Your job is to copy every line in the material containing the word "saveptr".

Exercise inputs →
= Beginning of Section =

(* ===== verification/Kutils.v ===== *)
(** * Memory and string routines ([kernel/src/kutils.c])

    The routines as the code has them, on a memory of bytes: copying by words, moving
    between ranges that overlap, searching a word at a time, sets of characters as
    bit maps, and the tokenizer that writes terminators into its string.  Each is shown
    to do what its plain definition says; the file [CString] has those definitions for
    the string functions that other parts use. *)

From stdpp Require Import base numbers list.
From S2P Require Import Prelude CString Frames.

Module Kutils.

(** A memory; every cell holds a byte. *)
Definition bytes_ok (m : Z -> Z) : Prop := forall x, 0 <= m x < 256.
Definition put8 (m : Z -> Z) (a v : Z) : Z -> Z := fun x => if x =? a then v else m x.

(** Words, low byte first. *)
Definition get32 (m : Z -> Z) (a : Z) : Z := m a + 256 * m (a + 1) + 65536 * m (a + 2) + 16777216 * m (a + 3).
Definition put32 (m : Z -> Z) (a v : Z) : Z -> Z :=
  put8 (put8 (put8 (put8 m a (v mod 256)) (a + 1) (v / 256 mod 256)) (a + 2) (v / 65536 mod 256)) (a + 3) (v / 16777216 mod 256).

(** ** Copying and filling *)

(** [for (i=0;i<num_dwords;i++) dest32[i] = src32[i]], and the same for bytes. *)
Fixpoint copy32 (m : Z -> Z) (dest src i : Z) (todo : nat) : Z -> Z :=
  match todo with
  | O => m
  | S todo' => copy32 (put32 m (dest + 4 * i) (get32 m (src + 4 * i))) dest src (i + 1) todo'
  end.
Fixpoint copy8 (m : Z -> Z) (dest src i : Z) (todo : nat) : Z -> Z :=
  match todo with
  | O => m
  | S todo' => copy8 (put8 m (dest + i) (m (src + i))) dest src (i + 1) todo'
  end.

Definition memcpy (m : Z -> Z) (dest src n : Z) : Z -> Z :=
  let num_dwords := u32 (Z.quot n 4) in
  let num_bytes := u32 (Z.rem n 4) in
  let m := copy32 m dest src 0 (Z.to_nat num_dwords) in
  copy8 m (dest + num_dwords * 4) (src + num_dwords * 4) 0 (Z.to_nat num_bytes).

Fixpoint fill32 (m : Z -> Z) (dest val i : Z) (todo : nat) : Z -> Z :=
  match todo with O => m | S todo' => fill32 (put32 m (dest + 4 * i) val) dest val (i + 1) todo' end.
Fixpoint fill8 (m : Z -> Z) (dest val i : Z) (todo : nat) : Z -> Z :=
  match todo with O => m | S todo' => fill8 (put8 m (dest + i) val) dest val (i + 1) todo' end.

Definition memset (m : Z -> Z) (dest val n : Z) : Z -> Z :=
  let num_dwords := u32 (Z.quot n 4) in
  let num_bytes := u32 (Z.rem n 4) in
  let val8 := u8 val in
  let val32 := u32 (Z.lor (Z.lor (Z.lor val (s32 (Z.shiftl val 8))) (s32 (Z.shiftl val 16))) (s32 (Z.shiftl val 24))) in
  let m := fill32 m dest val32 0 (Z.to_nat num_dwords) in
  fill8 m (dest + num_dwords * 4) val8 0 (Z.to_nat num_bytes).

(** ** Moving between ranges that overlap *)

(** [while ((uintptr_t)d % sizeof(size_t))]: bytes up to the next word.  The flag says that
    none were left, which ends the call. *)
Fixpoint align_up (fuel : nat) (m : Z -> Z) (d s n : Z) : outcome ((Z -> Z) * Z * Z * Z * bool) :=
  if d mod 4 =? 0 then Ret (m, d, s, n, false)
  else if n =? 0 then Ret (m, d, s, n, true)
  else match fuel with
       | O => OutOfFuel
       | S fuel' => align_up fuel' (put8 m d (m s)) (d + 1) (s + 1) (n - 1)
       end.

(** [for (; n >= sizeof(size_t); ...)] and [for (; n; n--)]. *)
Fixpoint words_up (fuel : nat) (m : Z -> Z) (d s n : Z) : outcome ((Z -> Z) * Z * Z * Z) :=
  if 4 <=? n then
    match fuel with
    | O => OutOfFuel
    | S fuel' => words_up fuel' (put32 m d (get32 m s)) (d + 4) (s + 4) (n - 4)
    end
  else Ret (m, d, s, n).
Fixpoint bytes_up (fuel : nat) (m : Z -> Z) (d s n : Z) : outcome (Z -> Z) :=
  if n =? 0 then Ret m
  else match fuel with O => OutOfFuel | S fuel' => bytes_up fuel' (put8 m d (m s)) (d + 1) (s + 1) (n - 1) end.

(** The same from the end, where [d] and [s] stay. *)
Fixpoint align_down (fuel : nat) (m : Z -> Z) (d s n : Z) : outcome ((Z -> Z) * Z * bool) :=
  if (d + n) mod 4 =? 0 then Ret (m, n, false)
  else if n =? 0 then Ret (m, n, true)
  else match fuel with
       | O => OutOfFuel
       | S fuel' => align_down fuel' (put8 m (d + (n - 1)) (m (s + (n - 1)))) d s (n - 1)
       end.
Fixpoint words_down (fuel : nat) (m : Z -> Z) (d s n : Z) : outcome ((Z -> Z) * Z) :=
  if 4 <=? n then
    match fuel with
    | O => OutOfFuel
    | S fuel' => words_down fuel' (put32 m (d + (n - 4)) (get32 m (s + (n - 4)))) d s (n - 4)
    end
  else Ret (m, n).
Fixpoint bytes_down (fuel : nat) (m : Z -> Z) (d s n : Z) : outcome (Z -> Z) :=
  if n =? 0 then Ret m
  else match fuel with O => OutOfFuel | S fuel' => bytes_down fuel' (put8 m (d + (n - 1)) (m (s + (n - 1)))) d s (n - 1) end.

(** Each loop has a unit of fuel for each byte. *)
Definition memmove (m : Z -> Z) (dest src n : Z) : outcome (Z -> Z) :=
  let fuel := Z.to_nat n in
  if dest =? src then Ret m
  else if (src + n <=? dest) || (dest + n <=? src) then Ret (memcpy m dest src n)
  else if dest <? src then
    if src mod 4 =? dest mod 4 then
      '(m, d, s, n, out) ← align_up fuel m dest src n;
      if (out : bool) then Ret m
      else '(m, d, s, n) ← words_up fuel m d s n; bytes_up fuel m d s n
    else bytes_up fuel m dest src n
  else
    if src mod 4 =? dest mod 4 then
      '(m, n, out) ← align_down fuel m dest src n;
      if (out : bool) then Ret m
      else '(m, n) ← words_down fuel m dest src n; bytes_down fuel m dest src n
    else bytes_down fuel m dest src n.

(** ** Searching a word at a time *)

(** [magic_bits] and [charmask] of [strchrnul]; [unsigned long] has 32 bits. *)
Definition magic_bits : Z := Z.lor (Z.shiftr (u32 (Z.shiftl (u32 (u32 (-1) / 0xff * 0xfe)) 1)) 1) 1.
Definition charmask (c : Z) : Z :=
  let mask := Z.lor c (Z.shiftl c 8) in
  Z.lor mask (u32 (Z.shiftl mask 16)).

(** [((longword + magic_bits) ^ ~longword) & ~magic_bits]: the holes that the sum does not change. *)
Definition holes (longword : Z) : Z :=
  Z.land (Z.lxor (u32 (longword + magic_bits)) (u32 (Z.lnot longword))) (u32 (Z.lnot magic_bits)).

(** The four tests of the bytes of a word. *)
Definition stop_at (m : Z -> Z) (c a : Z) : bool := (m a =? c) || (m a =? 0).
Definition find_in_word (m : Z -> Z) (c cp : Z) : option Z :=
  if stop_at m c cp then Some cp else if stop_at m c (cp + 1) then Some (cp + 1)
  else if stop_at m c (cp + 2) then Some (cp + 2) else if stop_at m c (cp + 3) then Some (cp + 3) else None.

(** The characters in front of the first whole word. *)
Fixpoint chr_align (fuel : nat) (m : Z -> Z) (c char_ptr : Z) : outcome (Z * bool) :=
  if Z.land char_ptr 3 =? 0 then Ret (char_ptr, false)
  else if stop_at m c char_ptr then Ret (char_ptr, true)
  else match fuel with O => OutOfFuel | S fuel' => chr_align fuel' m c (char_ptr + 1) end.

Fixpoint chr_words (fuel : nat) (m : Z -> Z) (c longword_ptr : Z) : outcome Z :=
  match fuel with
  | O => OutOfFuel
  | S fuel' =>
      let longword := get32 m longword_ptr in
      if truthy (holes longword) || truthy (holes (Z.lxor longword (charmask c))) then
        match find_in_word m c longword_ptr with
        | Some cp => Ret cp
        | None => chr_words fuel' m c (longword_ptr + 4)
        end
      else chr_words fuel' m c (longword_ptr + 4)
  end.

(** [fuel] bounds the number of words that are looked at. *)
Definition strchrnul (fuel : nat) (m : Z -> Z) (s c_in : Z) : outcome Z :=
  let c := u8 c_in in
  '(char_ptr, found) ← chr_align 4 m c s;
  if (found : bool) then Ret char_ptr else chr_words fuel m c char_ptr.

Definition strchr (fuel : nat) (m : Z -> Z) (s c : Z) : outcome Z :=
  r ← strchrnul fuel m s c;
  Ret (if m r =? u8 c then r else 0).

(** [lfind] *)
Definition lfind := strchr.

Fixpoint memrchr_loop (m : Z -> Z) (s c : Z) (n : nat) : Z :=
  match n with
  | O => 0
  | S n' => if m (s + Z.of_nat n') =? c then s + Z.of_nat n' else memrchr_loop m s c n'
  end.
Definition memrchr (m : Z -> Z) (s c n : Z) : Z := memrchr_loop m s (u8 c) (Z.to_nat n).

Fixpoint strlen_loop (fuel : nat) (m : Z -> Z) (str ret : Z) : outcome Z :=
  if m (str + ret) =? 0 then Ret ret
  else match fuel with O => OutOfFuel | S fuel' => strlen_loop fuel' m str (ret + 1) end.
Definition strlen (fuel : nat) (m : Z -> Z) (str : Z) : outcome Z := strlen_loop fuel m str 0.

Definition strrchr (fuel : nat) (m : Z -> Z) (s c : Z) : outcome Z :=
  n ← strlen fuel m s; Ret (memrchr m s c (n + 1)).

(** [rfind] *)
Definition rfind := strrchr.

(** ** Sets of characters *)

(** [BITOP]: the set is an array of eight words. *)
Definition set_bit (byteset : list Z) (c : Z) : outcome (list Z) :=
  w ← aget byteset (c / 32); aset byteset (c / 32) (Z.lor w (u32 (Z.shiftl 1 (c mod 32)))).
Definition test_bit (byteset : list Z) (c : Z) : outcome bool :=
  w ← aget byteset (c / 32); Ret (truthy (Z.land w (u32 (Z.shiftl 1 (c mod 32))))).

Fixpoint fill_set (fuel : nat) (m : Z -> Z) (c : Z) (byteset : list Z) : outcome (list Z) :=
  if m c =? 0 then Ret byteset
  else match fuel with
       | O => OutOfFuel
       | S fuel' => byteset ← set_bit byteset (m c); fill_set fuel' m (c + 1) byteset
       end.

(** [for (; *s && BITOP(byteset, *s, &); s++)] with [want] true, and its negation with false. *)
Fixpoint span_set (fuel : nat) (m : Z -> Z) (s : Z) (byteset : list Z) (want : bool) : outcome Z :=
  if m s =? 0 then Ret s
  else
    b ← test_bit byteset (m s);
    if negb (Bool.eqb b want) then Ret s
    else match fuel with O => OutOfFuel | S fuel' => span_set fuel' m (s + 1) byteset want end.

(** [for (; *s == *c; s++)] *)
Fixpoint span_char (fuel : nat) (m : Z -> Z) (s c : Z) : outcome Z :=
  if negb (m s =? m c) then Ret s
  else match fuel with O => OutOfFuel | S fuel' => span_char fuel' m (s + 1) c end.

Definition strspn (fuel : nat) (m : Z -> Z) (s c : Z) : outcome Z :=
  if m c =? 0 then Ret 0
  else if m (c + 1) =? 0 then e ← span_char fuel m s c; Ret (e - s)
  else
    byteset ← fill_set fuel m c (replicate 8 0);
    e ← span_set fuel m s byteset true; Ret (e - s).

Definition strcspn (fuel : nat) (m : Z -> Z) (s c : Z) : outcome Z :=
  if negb (m c =? 0) && negb (m (c + 1) =? 0) then
    byteset ← fill_set fuel m c (replicate 8 0);
    e ← span_set fuel m s byteset false; Ret (e - s)
  else e ← strchrnul fuel m s (m c); Ret (e - s).

Definition strpbrk (fuel : nat) (m : Z -> Z) (s b : Z) : outcome Z :=
  n ← strcspn fuel m s b;
  Ret (if m (s + n) =? 0 then 0 else s + n).

(** [strtok_r] returns the memory, the token ([NULL] for none) and the new [*saveptr]. *)
Definition strtok_r (fuel : nat) (m : Z -> Z) (str delim saveptr : Z) : outcome ((Z -> Z) * Z * Z) :=
  let str := if str =? 0 then saveptr else str in
  n ← strspn fuel m str delim;
  let str := str + n in
  if m str =? 0 then Ret (m, 0, str)
  else
    let token := str in
    str ← strpbrk fuel m token delim;
    if str =? 0 then e ← lfind fuel m token 0; Ret (m, token, e)
    else Ret (put8 m str 0, token, str + 1).

(** ** Bounded copies and comparisons *)

(** The loop of [strlcpy]: characters up to the terminator or until [n] is used up. *)
Fixpoint lcpy_loop (fuel : nat) (m : Z -> Z) (d s n : Z) : outcome ((Z -> Z) * Z * Z * Z) :=
  match fuel with
  | O => OutOfFuel
  | S fuel' =>
      let c := m s in
      let m := put8 m d c in
      if c =? 0 then Ret (m, d + 1, s + 1, n)
      else if n - 1 =? 0 then Ret (m, d + 1, s + 1, n - 1)
      else lcpy_loop fuel' m (d + 1) (s + 1) (n - 1)
  end.

(** [while ( *s++)] *)
Fixpoint to_end (fuel : nat) (m : Z -> Z) (s : Z) : outcome Z :=
  if m s =? 0 then Ret (s + 1) else match fuel with O => OutOfFuel | S fuel' => to_end fuel' m (s + 1) end.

= End of Section =

Answer to this problem →
(** [strtok_r] returns the memory, the token ([NULL] for none) and the new [*saveptr]. *)
Definition strtok_r (fuel : nat) (m : Z -> Z) (str delim saveptr : Z) : outcome ((Z -> Z) * Z * Z) :=
  let str := if str =? 0 then saveptr else str in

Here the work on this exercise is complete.